Date Prev | Date Next | Date Index | Thread Index | Author Index | Historical

Re: Government scrutiny is headed our way

  • From: Karl Denninger
  • Date: Mon Jun 22 11:12:04 1998

On Sat, Jun 20, 1998 at 02:02:32AM -0700, Hal Murray wrote:
> 
> > This is why the government needs to get involved and *demand* that 
> > the ability exist via a *protocol* for people in a NOC to initiate 
> > and follow these traces automatically, without human intervention 
> > by the NOCs in the chain.
> 
> Would you and other operators be willing to modify peering agreements 
> to include serious fines for running a smurf amplifier or allowing 
> packets with bogus source addresses to enter the system?

It won't happen (try to get that written into one - hah!)

> Tracking back bogus source addresses seems hard.  Would fines on 
> smurf amplifiers be good enough to fix the smurf problem?  Or do 
> we need to catch a smurfer to use as an example?

Preventing bogus source addresses isn't hard.  Its not done because people
are lazy and don't care about their neighbors - this is a "not in my back
yard" problem.

> Currently, NOCs don't have much financial interest in tracking down 
> a smurfer. 

Actually, some NOCs have a financial incentive to BE amplifiers (consider
someone connected on a bit-rate-sensitive billing plan)

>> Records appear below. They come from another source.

(** [np.maximum], which [np.max] folds over the array: NaN wins. *)
Definition maximum (a b : number) : number :=
  match a, b with
  | Nan, _ | _, Nan => Nan
  | _, _ => if ltb a b then b else a
  end.

(** [round(x, ndigits)]; an infinity and NaN are returned as they are. *)
Definition round (a : number) (ndigits : nat) : number :=
  match a with
  | Fin x => Fin (round x ndigits)
  | _ => a
  end.

(** A weight cell as [float] sees it: a value that [float] converts, given
    by the number it converts to (NaN for a missing value), or a text that
    [float] rejects with [ValueError]. *)
Inductive weight_cell : Type :=
| Number (x : number)
| NotNumber (s : string).

(** Rows of the evidence table.  In a data frame either every row has
    the label [weight] or none has; a cell that is empty in the file is
    there, with the value NaN. *)
Record disease_row : Type := mk_disease {
  disease : option string;
  finding_text : option cell;
  weight : option weight_cell;
  citation_id : option cell
}.

(** [float(v)] *)
Definition float (v : weight_cell) : result number :=
  match v with
  | Number x => Ok x
  | NotNumber s => Raise (ValueError s)
  end.

Definition dict : Type := list (string * number).

Fixpoint dict_get (dx : string) (scores : dict) (default : number) : number :=
  match scores with
  | [] => default
  | (k, v) :: rest => if String.eqb dx k then v else dict_get dx rest default
  end.

Fixpoint dict_set (dx : string) (v : number) (scores : dict) : dict :=
  match scores with
  | [] => [(dx, v)]
  | (k, v') :: rest =>
      if String.eqb dx k then (k, v) :: rest else (k, v') :: dict_set dx v rest
  end.

Definition keys (scores : dict) : list string := map fst scores.

Definition values (scores : dict) : list number := map snd scores.

Definition score_row (found : list cell) (row : disease_row) (scores : dict)
  : result dict :=
  dx <- getitem "disease" (disease row) ;;
  f <- getitem "finding_text" (finding_text row) ;;
  let finding := normalize f in
  w <- float (get (weight row) (Number (Fin 1))) ;;
  if member finding found then
    Ok (dict_set dx (add (dict_get dx scores (Fin 0)) w) scores)
  else Ok scores.

Fixpoint score_loop (found : list cell) (rows : list disease_row)
  (scores : dict) : result dict :=
  match rows with
  | [] => Ok scores
  | row :: rest =>
      scores' <- score_row found row scores ;;
      score_loop found rest scores'
  end.

Definition np_max (x : list number) : result number :=
  match x with
  | [] => Raise (ValueError "zero-size array to reduction operation maximum")
  | a :: rest => Ok (fold_left maximum rest a)
  end.

Definition np_sum (e : list number) : number := fold_left add e (Fin 0).

Definition softmax (x : list number) : result (list number) :=
  m <- np_max x ;;
  let e := map (fun v => np_exp (sub v m)) x in
  let s := np_sum e in
  Ok (map (fun v => div v s) e).

Record candidate : Type := mk_candidate {
  name : string;
  probability : number
}.

Fixpoint insert_desc {A : Type} (key : A -> number) (x : A) (l : list A)
  : list A :=
  match l with
  | [] => [x]
  | y :: rest =>
      if ltb (key x) (key y) then y :: insert_desc key x rest
      else x :: y :: rest
  end.

Fixpoint sorted_desc {A : Type} (key : A -> number) (l : list A) : list A :=
  match l with
  | [] => []
  | x :: rest => insert_desc key x (sorted_desc key rest)
  end.

Definition ranked (scores : dict) : result (list candidate) :=
  let names := keys scores in
  let vals := values scores in
  probs <- softmax vals ;;
  Ok (sorted_desc probability
        (map (fun np => mk_candidate (fst np) (round (mul (snd np) (Fin 100)) 1))
             (combine names probs))).

Definition score_differential (found : list cell) (labs : list lab_row)
  (disease_df : list disease_row) : result (list candidate) :=
  scores <- score_loop found disease_df [] ;;
  match scores with
  | [] => Ok []
  | _ :: _ =>
      r <- ranked scores ;;
      Ok (firstn MAX_TOP r)
  end.

(** A row the loop gets through: both labels, and a weight that [float]
    converts, NaN included, or no weight. *)
Definition usable (row : disease_row) : bool :=
  match disease row, finding_text row, weight row with
  | Some _, Some _, Some (NotNumber _) => false
  | Some _, Some _, _ => true
  | _, _, _ => false
  end.

Definition contributes (found : list cell) (row : disease_row) : bool :=
  match finding_text row with
  | Some f => member (normalize f) found
  | None => false
  end.



Definition is_nan (a : number) : bool :=
  match a with
  | Nan => true
  | _ => false
  end.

> Karl's stories of non-cooperation make sense if the NOC is looking 
> at their (short term) bottom line rather than the good of the net.  

Yep.  Surprise.

> Is there a way we can change that?

Bring charges?

> I can't quite come up with the right thing to suggest.  Everything 
> I think of has too many possibilities for gaming. 
> 
> I'm fishing for something like each ISP/NSP that works on tracking 
> down a smurfer gets to charge the ISP/NSP closer to the source for 
> the time and costs it spends on the problem, including the costs 
> that get passed to it.
> 
> How much effort is involved in tracking a smurfer through each router?

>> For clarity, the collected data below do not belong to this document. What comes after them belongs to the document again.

(** The test [std::abs(v) >= 1e-10] is the negation of
    [std::abs(v) < 1e-10] for every double but NaN, for which both are
    false. *)
Lemma store_test (v : float) :
  is_nonzero v || PrimFloat.is_nan v = negb (is_zero v).
Proof.
  assert (He : exists m0 e0, Prim2SF eps = S754_finite false m0 e0)
    by (vm_compute; eauto).
  destruct He as (m0 & e0 & He).
  destruct (PrimFloat.is_nan v) eqn:Hn.
  - apply is_nan_SF in Hn. rewrite is_zero_SF, Hn, orb_true_r. reflexivity.
  - rewrite orb_false_r, is_zero_SF, is_nonzero_SF, He.
    destruct (Prim2SF v) as [s | s | | s m e] eqn:E; simpl SFabs;
      try reflexivity.
    + exfalso. apply is_nan_SF in E. congruence.
    + unfold SFleb, SFltb, SFcompare.
      rewrite (Z.compare_antisym e e0).
      destruct (e ?= e0) eqn:Hc; simpl; try reflexivity.
      assert (Ha : Pos.compare_cont Eq m0 m
                   = CompOpp (Pos.compare_cont Eq m m0))
        by (symmetry; apply (Pos.compare_cont_antisym m m0 Eq)).
      rewrite Ha. now destruct (Pos.compare_cont Eq m m0).
Qed.

(** [0.0 + v] is [v] for every [v] that [insert] stores. *)
Lemma add_zero_l (v : float) : is_zero v = false -> (0 + v)%float = v.
Proof.
  intros H. apply Prim2SF_inj. rewrite add_spec, Prim2SF_zero.
  destruct (Prim2SF v) as [s | s | | s m e] eqn:E; try reflexivity.
  rewrite (is_zero_signed_zero v s E) in H. discriminate.
Qed.

(** [v - 0.0] is [v] for every double. *)
Lemma sub_zero_r (v : float) : (v - 0)%float = v.
Proof.
  apply Prim2SF_inj. rewrite sub_spec, Prim2SF_zero.
  destruct (Prim2SF v) as [[|] | s | | s m e]; reflexivity.
Qed.

Lemma SFadd_comm (prec emax : Z) (x y : spec_float) :
  SFadd prec emax x y = SFadd prec emax y x.
Proof.
  destruct x as [[|] | [|] | | sx mx ex], y as [[|] | [|] | | sy my ey];
    try reflexivity.
  unfold SFadd. rewrite (Z.min_comm ex ey). f_equal. apply Z.add_comm.
Qed.

(** Addition of doubles is commutative. *)
Lemma float_add_comm (x y : float) : (x + y)%float = (y + x)%float.
Proof.
  apply Prim2SF_inj. rewrite !add_spec. apply SFadd_comm.
Qed.

(** ** The loops of the source as structural recursion *)

Lemma set_rowList_same (m : SparseMatrix) : set_rowList m (rowList m) = m.
Proof. now destruct m. Qed.

Lemma if_cons {A : Type} (b : bool) (x : A) (l1 l2 : list A) :
  (if b then x :: l1 else x :: l2) = x :: (if b then l1 else l2).
Proof. now destruct b. Qed.

Lemma scan_ins_elem (c : Z) (v : float) (es : list MatrixNode) :
  (let n := scan (fun e => col e <? c) es in
   if match nth_error es n with
      | Some current => col current =? c
      | None => false
      end
   then store n {| col := c; value := v |} es
   else splice n {| col := c; value := v |} es) = ins_elem c v es.
Proof.
  induction es as [| e tl IH]; simpl; [reflexivity |].
  destruct (col e <? c) eqn:Hlt; simpl.
  - rewrite if_cons. f_equal. exact IH.
  - now destruct (col e =? c).
Qed.

Lemma unlink_scan (c : Z) (es : list MatrixNode) :
  unlink (scan (fun e => negb (col e =? c)) es) es = del_elem c es.
Proof.
  induction es as [| e tl IH]; simpl; [reflexivity |].
  destruct (col e =? c); simpl; [reflexivity | now rewrite IH].
Qed.

Lemma removeFromRow_eq (rn : RowNode) (c : Z) :
  Matrice.removeFromRow (Some rn) c
  = Some {| row := row rn; elements := del_elem c (elements rn) |}.
Proof.
  unfold Matrice.removeFromRow. destruct rn as [r es]; simpl.
  destruct es as [| first rest]; simpl; [reflexivity |].
  destruct (col first =? c); [reflexivity |].
  now rewrite unlink_scan.
Qed.

Lemma insertIntoRow_eq (cls : Z) (rn : RowNode) (c : Z) (v : float) :
  is_zero v = false ->
  Matrice.insertIntoRow cls (Some rn) c v
  = if (c <? 0) || (c >=? cls)
    then Throw (out_of_range "Column index out of range")
    else Ok (Some {| row := row rn;
                     elements := ins_elem c v (elements rn) |}).
Proof.
  intros Hv. unfold Matrice.insertIntoRow. rewrite Hv.
  destruct ((c <? 0) || (c >=? cls)); [reflexivity |].
  rewrite <- (scan_ins_elem c v (elements rn)). cbv zeta.
  destruct (elements rn) as [| first rest] eqn:E; [reflexivity |].
  destruct (col first >? c) eqn:Hgt;
    [| now destruct (match nth_error (first :: rest) _ with
                     | Some _ => _ | None => _ end)].
  rewrite Z.gtb_ltb in Hgt. apply Z.ltb_lt in Hgt. simpl.
  destruct (col first <? c) eqn:H1; [apply Z.ltb_lt in H1; lia |].
  destruct (col first =? c) eqn:H2; [apply Z.eqb_eq in H2; lia |].
  simpl. now rewrite H2.
Qed.

Lemma scan_ins_row (r : Z) (l : list RowNode) :
  (let n := scan (fun x => row x <? r) l in
   if match nth_error l n with
      | Some current => row current =? r
      | None => false
      end
   then l
   else splice n {| row := r; elements := [] |} l) = ins_row r l.
Proof.
  induction l as [| x tl IH]; simpl; [reflexivity |].
  destruct (row x <? r) eqn:Hlt; simpl.
  - rewrite <- IH. simpl.
    now destruct (match nth_error tl _ with Some _ => _ | None => _ end).
  - now destruct (row x =? r).
Qed.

Not a lot, but non-zero.  The problem is that you have to catch it while the
attack is in process.  

The REAL solution to this problem is for people to prevent address spoofing
on their leaf connections.  That is, for leaf connections, if you do not
have a route back to the source from which you came, you drop the packet -
period.

If the LEAF nodes all did this, then the problem would already be gone.

> Any router vendors willing to estimate how much it would cost to 
> implement something like Karl's proposed command? 
> 
> >	"trace-smurf <forged-victim-address> <amplifier-address>" <return>
> 
> 
> 
> Do smurf attacks always happen late at night and on weekends?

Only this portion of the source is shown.